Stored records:
BEGIN

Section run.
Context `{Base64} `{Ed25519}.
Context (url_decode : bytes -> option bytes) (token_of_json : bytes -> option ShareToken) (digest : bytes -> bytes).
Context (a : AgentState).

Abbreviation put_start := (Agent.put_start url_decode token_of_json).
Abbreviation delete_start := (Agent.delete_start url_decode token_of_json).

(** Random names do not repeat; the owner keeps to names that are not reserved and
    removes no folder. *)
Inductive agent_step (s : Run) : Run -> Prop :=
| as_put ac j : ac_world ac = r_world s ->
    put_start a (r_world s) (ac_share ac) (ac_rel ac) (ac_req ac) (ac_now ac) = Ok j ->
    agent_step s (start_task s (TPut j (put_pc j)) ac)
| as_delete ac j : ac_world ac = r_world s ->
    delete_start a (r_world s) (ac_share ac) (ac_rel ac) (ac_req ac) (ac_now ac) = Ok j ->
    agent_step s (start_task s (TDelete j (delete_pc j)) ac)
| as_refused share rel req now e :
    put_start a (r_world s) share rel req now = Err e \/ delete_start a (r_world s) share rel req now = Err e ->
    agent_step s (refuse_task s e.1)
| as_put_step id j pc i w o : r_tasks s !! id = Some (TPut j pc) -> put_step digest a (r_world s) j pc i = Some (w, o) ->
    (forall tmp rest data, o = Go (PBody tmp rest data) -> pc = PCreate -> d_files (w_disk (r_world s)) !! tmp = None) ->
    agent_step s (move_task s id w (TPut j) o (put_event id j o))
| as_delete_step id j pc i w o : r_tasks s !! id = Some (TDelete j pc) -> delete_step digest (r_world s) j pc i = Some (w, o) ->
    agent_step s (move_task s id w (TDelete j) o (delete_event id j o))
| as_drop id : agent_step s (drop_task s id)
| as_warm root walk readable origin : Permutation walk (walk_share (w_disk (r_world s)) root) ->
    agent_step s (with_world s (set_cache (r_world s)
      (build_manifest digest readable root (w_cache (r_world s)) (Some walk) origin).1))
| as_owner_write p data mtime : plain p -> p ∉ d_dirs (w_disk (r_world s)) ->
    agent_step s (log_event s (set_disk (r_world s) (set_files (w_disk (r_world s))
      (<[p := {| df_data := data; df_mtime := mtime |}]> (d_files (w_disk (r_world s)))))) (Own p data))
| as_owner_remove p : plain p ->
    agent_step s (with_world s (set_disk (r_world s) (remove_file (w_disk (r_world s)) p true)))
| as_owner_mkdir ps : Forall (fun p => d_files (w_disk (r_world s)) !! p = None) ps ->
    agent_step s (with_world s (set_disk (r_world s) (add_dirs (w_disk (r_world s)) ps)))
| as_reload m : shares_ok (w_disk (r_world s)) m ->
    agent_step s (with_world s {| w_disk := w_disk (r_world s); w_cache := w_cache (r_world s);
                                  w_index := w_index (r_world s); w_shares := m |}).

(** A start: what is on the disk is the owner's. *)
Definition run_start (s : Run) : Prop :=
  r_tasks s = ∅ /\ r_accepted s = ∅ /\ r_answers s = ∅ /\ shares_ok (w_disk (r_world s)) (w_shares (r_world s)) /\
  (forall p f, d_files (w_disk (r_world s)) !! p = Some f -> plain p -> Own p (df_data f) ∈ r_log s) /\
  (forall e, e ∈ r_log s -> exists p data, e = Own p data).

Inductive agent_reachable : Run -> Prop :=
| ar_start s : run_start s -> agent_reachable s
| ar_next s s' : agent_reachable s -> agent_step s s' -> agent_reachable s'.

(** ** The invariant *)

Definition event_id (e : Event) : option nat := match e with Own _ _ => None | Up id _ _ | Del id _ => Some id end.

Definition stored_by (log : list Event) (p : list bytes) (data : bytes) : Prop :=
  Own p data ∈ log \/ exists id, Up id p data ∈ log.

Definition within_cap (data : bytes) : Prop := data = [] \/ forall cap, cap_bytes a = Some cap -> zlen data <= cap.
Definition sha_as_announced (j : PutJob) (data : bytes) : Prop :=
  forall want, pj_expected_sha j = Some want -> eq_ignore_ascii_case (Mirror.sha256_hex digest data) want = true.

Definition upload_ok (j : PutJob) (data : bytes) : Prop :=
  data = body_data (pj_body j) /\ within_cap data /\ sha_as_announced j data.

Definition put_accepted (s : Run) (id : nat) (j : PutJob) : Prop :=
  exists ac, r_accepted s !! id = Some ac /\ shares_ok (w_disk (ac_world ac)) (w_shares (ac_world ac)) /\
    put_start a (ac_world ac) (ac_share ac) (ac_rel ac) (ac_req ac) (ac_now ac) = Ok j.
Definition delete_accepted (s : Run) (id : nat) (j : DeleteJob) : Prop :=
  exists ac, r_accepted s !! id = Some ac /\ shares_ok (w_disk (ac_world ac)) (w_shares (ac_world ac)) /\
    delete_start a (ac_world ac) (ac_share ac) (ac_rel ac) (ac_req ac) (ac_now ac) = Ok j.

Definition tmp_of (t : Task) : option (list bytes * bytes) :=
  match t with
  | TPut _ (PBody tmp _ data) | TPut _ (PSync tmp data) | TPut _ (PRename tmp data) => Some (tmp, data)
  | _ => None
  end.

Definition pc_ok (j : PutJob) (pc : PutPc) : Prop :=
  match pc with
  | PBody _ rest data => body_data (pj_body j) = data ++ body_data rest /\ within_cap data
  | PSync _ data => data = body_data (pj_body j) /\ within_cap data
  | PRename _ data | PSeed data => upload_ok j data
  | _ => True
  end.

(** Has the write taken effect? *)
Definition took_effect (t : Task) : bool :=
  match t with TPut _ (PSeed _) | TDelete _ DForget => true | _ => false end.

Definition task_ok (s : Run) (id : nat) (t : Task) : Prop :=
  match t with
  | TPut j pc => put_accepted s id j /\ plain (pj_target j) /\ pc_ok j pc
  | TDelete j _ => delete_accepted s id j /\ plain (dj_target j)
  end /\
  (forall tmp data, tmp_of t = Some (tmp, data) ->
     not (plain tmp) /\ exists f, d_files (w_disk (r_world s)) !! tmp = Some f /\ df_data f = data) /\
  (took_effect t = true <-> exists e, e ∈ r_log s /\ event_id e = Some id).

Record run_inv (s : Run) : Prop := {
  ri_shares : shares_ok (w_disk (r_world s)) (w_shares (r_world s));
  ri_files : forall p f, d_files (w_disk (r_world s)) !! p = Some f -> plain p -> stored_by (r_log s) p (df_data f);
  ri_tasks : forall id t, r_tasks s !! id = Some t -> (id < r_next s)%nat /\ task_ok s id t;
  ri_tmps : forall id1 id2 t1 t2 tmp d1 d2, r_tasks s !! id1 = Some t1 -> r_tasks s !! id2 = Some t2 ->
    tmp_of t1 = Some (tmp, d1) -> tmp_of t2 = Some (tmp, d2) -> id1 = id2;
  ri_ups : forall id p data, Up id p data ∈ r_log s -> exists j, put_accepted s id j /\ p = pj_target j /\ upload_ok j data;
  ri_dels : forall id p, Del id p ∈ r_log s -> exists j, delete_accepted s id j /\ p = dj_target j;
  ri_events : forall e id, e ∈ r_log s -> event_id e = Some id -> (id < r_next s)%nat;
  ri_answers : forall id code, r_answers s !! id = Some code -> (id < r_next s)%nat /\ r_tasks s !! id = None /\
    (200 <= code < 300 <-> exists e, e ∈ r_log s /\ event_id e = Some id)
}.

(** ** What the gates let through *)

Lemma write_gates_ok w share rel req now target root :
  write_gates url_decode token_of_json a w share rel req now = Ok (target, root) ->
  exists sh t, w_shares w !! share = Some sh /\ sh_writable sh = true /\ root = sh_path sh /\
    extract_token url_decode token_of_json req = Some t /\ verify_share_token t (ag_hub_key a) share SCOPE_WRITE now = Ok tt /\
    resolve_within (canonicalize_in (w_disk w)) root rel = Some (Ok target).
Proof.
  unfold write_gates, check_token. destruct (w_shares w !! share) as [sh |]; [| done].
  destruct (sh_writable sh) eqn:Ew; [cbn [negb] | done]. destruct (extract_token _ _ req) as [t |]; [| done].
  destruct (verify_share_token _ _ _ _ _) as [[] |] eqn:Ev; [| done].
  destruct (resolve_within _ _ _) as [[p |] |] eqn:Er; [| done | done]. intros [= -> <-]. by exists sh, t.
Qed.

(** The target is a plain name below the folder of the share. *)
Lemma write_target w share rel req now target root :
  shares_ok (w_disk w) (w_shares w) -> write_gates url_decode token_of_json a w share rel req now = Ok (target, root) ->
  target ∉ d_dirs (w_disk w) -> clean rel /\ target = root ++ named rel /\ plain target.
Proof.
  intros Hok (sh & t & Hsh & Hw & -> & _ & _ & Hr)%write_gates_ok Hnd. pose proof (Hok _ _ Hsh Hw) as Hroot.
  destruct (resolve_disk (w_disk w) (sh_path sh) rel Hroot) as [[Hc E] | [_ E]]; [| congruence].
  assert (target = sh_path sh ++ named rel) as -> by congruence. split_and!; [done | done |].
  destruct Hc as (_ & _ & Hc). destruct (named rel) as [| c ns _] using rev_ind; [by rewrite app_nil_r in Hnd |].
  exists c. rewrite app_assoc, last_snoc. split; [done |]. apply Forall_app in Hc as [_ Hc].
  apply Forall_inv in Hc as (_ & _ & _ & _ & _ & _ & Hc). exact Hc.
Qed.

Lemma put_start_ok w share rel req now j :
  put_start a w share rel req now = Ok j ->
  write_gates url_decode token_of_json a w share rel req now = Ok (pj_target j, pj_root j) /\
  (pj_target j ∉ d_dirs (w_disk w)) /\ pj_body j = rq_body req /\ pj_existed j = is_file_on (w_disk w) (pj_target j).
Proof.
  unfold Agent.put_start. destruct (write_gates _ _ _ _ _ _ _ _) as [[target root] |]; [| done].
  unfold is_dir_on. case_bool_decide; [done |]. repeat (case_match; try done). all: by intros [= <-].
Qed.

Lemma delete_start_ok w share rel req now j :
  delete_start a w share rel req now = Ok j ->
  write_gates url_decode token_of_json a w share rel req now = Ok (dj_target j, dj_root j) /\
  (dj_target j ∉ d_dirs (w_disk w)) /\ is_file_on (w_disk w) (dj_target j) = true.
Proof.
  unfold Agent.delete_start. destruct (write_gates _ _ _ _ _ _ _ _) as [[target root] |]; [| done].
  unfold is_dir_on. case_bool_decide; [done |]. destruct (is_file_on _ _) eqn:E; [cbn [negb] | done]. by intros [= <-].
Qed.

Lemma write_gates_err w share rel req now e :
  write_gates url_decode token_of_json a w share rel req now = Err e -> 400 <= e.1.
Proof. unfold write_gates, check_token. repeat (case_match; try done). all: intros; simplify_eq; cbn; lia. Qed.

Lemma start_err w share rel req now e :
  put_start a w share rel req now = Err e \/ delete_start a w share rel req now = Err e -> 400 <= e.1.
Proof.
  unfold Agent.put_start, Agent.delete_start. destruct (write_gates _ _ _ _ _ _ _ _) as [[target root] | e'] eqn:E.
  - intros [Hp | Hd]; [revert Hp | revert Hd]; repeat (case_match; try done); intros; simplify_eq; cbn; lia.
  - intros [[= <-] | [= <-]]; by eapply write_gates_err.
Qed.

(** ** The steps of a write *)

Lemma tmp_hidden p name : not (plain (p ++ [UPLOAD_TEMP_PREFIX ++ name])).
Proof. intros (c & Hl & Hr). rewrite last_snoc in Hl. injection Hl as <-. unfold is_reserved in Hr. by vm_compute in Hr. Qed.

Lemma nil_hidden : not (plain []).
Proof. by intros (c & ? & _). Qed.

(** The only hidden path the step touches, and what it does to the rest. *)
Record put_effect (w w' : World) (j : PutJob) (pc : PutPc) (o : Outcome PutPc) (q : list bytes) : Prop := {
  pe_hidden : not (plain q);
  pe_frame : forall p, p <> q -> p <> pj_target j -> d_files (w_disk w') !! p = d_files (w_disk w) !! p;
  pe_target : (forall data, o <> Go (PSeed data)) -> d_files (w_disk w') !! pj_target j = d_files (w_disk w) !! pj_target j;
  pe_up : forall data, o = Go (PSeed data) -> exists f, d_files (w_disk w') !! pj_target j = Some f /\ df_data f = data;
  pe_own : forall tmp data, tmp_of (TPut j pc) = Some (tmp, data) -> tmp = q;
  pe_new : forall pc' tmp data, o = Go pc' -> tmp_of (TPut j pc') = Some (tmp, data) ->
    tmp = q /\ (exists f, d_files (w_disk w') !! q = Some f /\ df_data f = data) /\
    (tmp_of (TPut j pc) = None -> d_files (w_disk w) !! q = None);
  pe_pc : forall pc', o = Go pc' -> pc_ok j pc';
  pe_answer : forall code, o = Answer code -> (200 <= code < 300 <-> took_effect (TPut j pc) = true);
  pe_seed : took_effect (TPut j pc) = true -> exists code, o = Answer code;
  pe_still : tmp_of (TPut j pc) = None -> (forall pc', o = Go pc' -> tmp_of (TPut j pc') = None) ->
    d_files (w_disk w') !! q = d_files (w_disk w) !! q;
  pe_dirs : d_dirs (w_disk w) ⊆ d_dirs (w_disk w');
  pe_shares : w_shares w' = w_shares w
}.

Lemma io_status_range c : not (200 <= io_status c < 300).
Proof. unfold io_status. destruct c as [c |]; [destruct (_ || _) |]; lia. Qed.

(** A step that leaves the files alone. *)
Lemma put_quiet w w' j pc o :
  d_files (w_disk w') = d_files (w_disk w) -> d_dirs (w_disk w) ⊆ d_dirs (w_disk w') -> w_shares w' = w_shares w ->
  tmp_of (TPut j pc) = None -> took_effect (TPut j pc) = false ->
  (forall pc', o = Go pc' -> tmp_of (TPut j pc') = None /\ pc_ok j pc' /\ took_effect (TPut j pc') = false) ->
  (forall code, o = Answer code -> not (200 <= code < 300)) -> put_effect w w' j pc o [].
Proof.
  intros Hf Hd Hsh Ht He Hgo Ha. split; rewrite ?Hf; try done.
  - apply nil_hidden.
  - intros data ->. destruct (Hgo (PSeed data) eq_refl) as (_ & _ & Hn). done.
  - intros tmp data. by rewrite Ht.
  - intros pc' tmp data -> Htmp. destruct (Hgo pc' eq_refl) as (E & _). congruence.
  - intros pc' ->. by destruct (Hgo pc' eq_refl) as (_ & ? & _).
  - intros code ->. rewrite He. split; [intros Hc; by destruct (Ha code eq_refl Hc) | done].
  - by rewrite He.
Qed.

END

◆ **PROBLEM REQUIREMENTS**:
Could you return exactly the stretch of the data above that starts at the line with "Lemma nil_hidden : not (plain [])." and ends at the line with "pe_frame : forall", both lines included?

◆ **EXERCISE RESPONSE**:
Lemma nil_hidden : not (plain []).
Proof. by intros (c & ? & _). Qed.

(** The only hidden path the step touches, and what it does to the rest. *)
Record put_effect (w w' : World) (j : PutJob) (pc : PutPc) (o : Outcome PutPc) (q : list bytes) : Prop := {
  pe_hidden : not (plain q);
  pe_frame : forall p, p <> q -> p <> pj_target j -> d_files (w_disk w') !! p = d_files (w_disk w) !! p;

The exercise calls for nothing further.